NEW YORK — An attorney for an accused big-money madam isn't offering just legal arguments to get her out of jail – he's ready to offer her his home.
In the latest eye-catching turn in the case surrounding Anna Gristina, lawyer Peter J. Gleason said Monday he'd put up his $2.5 million Manhattan loft as security for her $2 million bail – and to have her be under house arrest and electronic monitoring there with her family – even as he and her court-appointed attorney sparred publicly over Gleason's role in the case.
"I really have a fundamental belief in justice, and I despise what I perceive as someone being bullied," Gleason said outside court, where a judge set a hearing for Thursday on the unusual bail plan. ". I want them to move in with me."
Prosecutors oppose the bail request, saying it raises ethical questions.
"There is serious concern (about) having a lawyer put up any sort of bail, much less his home," Manhattan Assistant District Attorney Charles Linehan told the court.
State Supreme Court Justice Juan Merchan said he wasn't convinced there was an ethics problem but wanted to research the issue further.
Some states or their bar associations prohibit lawyers from posting clients' bail, but New York does not, according to a 2009 Bronx court ruling that said the ethics of such arrangements are "the subject of continuing debate."

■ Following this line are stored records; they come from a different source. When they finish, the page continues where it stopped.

Definition all_reviewed (self : SpacedScheduler) : Prop :=
  forall topic_id topic,
    schedule self !! topic_id = Some topic -> reviewed_record topic.

(** The file, read back, is the dictionary in memory. *)
Definition in_sync (self : SpacedScheduler) : Prop :=
  _load_schedule (schedule_file self) = schedule self.

End spaced_scheduler.

(* ===================================================================== *)
(** ** cheat_sheet_builder.py *)
(* ===================================================================== *)

Module cheat_sheet_builder.

Import knowledge_tracker spaced_scheduler.
Local Open Scope float_scope.

(** An item of the cheat sheet, as [add_topic] builds it. *)
Record Item := {
  topic_id : string;
  display_name : string;
  added_date : datetime;
  p_known_when_added : float;
  must_include : bool;
  user_notes : string
}.

(** The content of [cheat_sheet.json]; the file holds one, or does not
    exist. *)
Record CheatSheet := {
  items : list Item;
  last_generated : option datetime;
  exam_date : option datetime
}.

Definition cheat_sheet_file := option CheatSheet.

(** [load_cheat_sheet()] and [save_cheat_sheet(data)] *)
Definition load_cheat_sheet (file : cheat_sheet_file) : CheatSheet :=
  match file with
  | Some data => data
  | None => {| items := []; last_generated := None; exam_date := None |}
  end.

Definition save_cheat_sheet (data : CheatSheet) : cheat_sheet_file := Some data.

(** [load_bkt_state(topic_id)], reading the progress file of the
    tracker. *)
Definition load_bkt_state (progress : progress_file) (topic : string)
  : option TopicState :=
  match progress with
  | None => None
  | Some p => dict_get (default [] p) topic
  end.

While rare, they're not unheard-of, said Robert Mintz, a former federal prosecutor in New Jersey who's now a defense lawyer with McCarter & English; he's not involved in Gristina's case.
Lawyers generally aren't supposed to have financial dealings with clients that could color the attorney's advice. But a lawyer would tell a client to return to court no matter who posts bail, so "I don't think it poses any conflict of interest between the attorney and the client," Mintz noted.
Accused of running a high-priced prostitution service for 15 years and boasting of having law-enforcement connections, the Scottish-born Gristina has pleaded not guilty to promoting prostitution. Prosecutors say the 44-year-old mother of four and pig rescuer from Monroe, N.Y., was heard during their five-year investigation saying she'd made millions of dollars.
Gleason, however, said Monday she doesn't have "two nickels to rub together." She was trying to start a legitimate dating service, he says.
The case has been splashed across the front pages of the city's tabloid newspapers for days, and Gleason has become the public face of her defense. Working for her for free, he has spoken to gaggles of reporters outside the courthouse and gone on morning television shows to counter the allegations against her.
His role has engendered questions from the judge – who prompted Gleason to acknowledge in court Monday that he has never tried a felony case – and tensions with her court-appointed lawyer, Richard Siracusa. Siracusa, a veteran defense lawyer, was put on the case before Gleason got involved at the behest of a Gristina family friend.
Gleason told the judge Monday that Gristina wanted Siracusa off the case – and, moreover, wanted the highly unusual privilege of picking a taxpayer-paid replacement. Judges sometimes will replace an appointed lawyer if the attorney and defendant can't get along, but the defendant doesn't generally get to choose the new attorney.
"She's an intelligent, stoic, strong-willed person who has very, very sound ideas on the type of person she wants to represent her," Gleason said.
He said Siracusa hadn't visited her in jail and hadn't told her in advance about a court hearing last week that was conducted without her, among other complaints.
Siracusa, on the other hand, said Gleason had "been nothing but a hindrance to me."
After a short court break, however, Siracusa said he had consulted with Gristina and believed they could resolve their differences.
Wearing a black-and-white herringbone sweater and her bobbed, honey-blond hair in waves, Gristina watched keenly but said little during the proceedings, besides briefly assuring the judge she understood his remarks.
Meanwhile, Gristina's co-defendant, former matchmaking service recruiter Jaynie Baker, remained at large. Defense lawyer Robert Gottlieb said he had contacted prosecutors on her behalf, but he declined to say Monday whether she planned to turn herself in.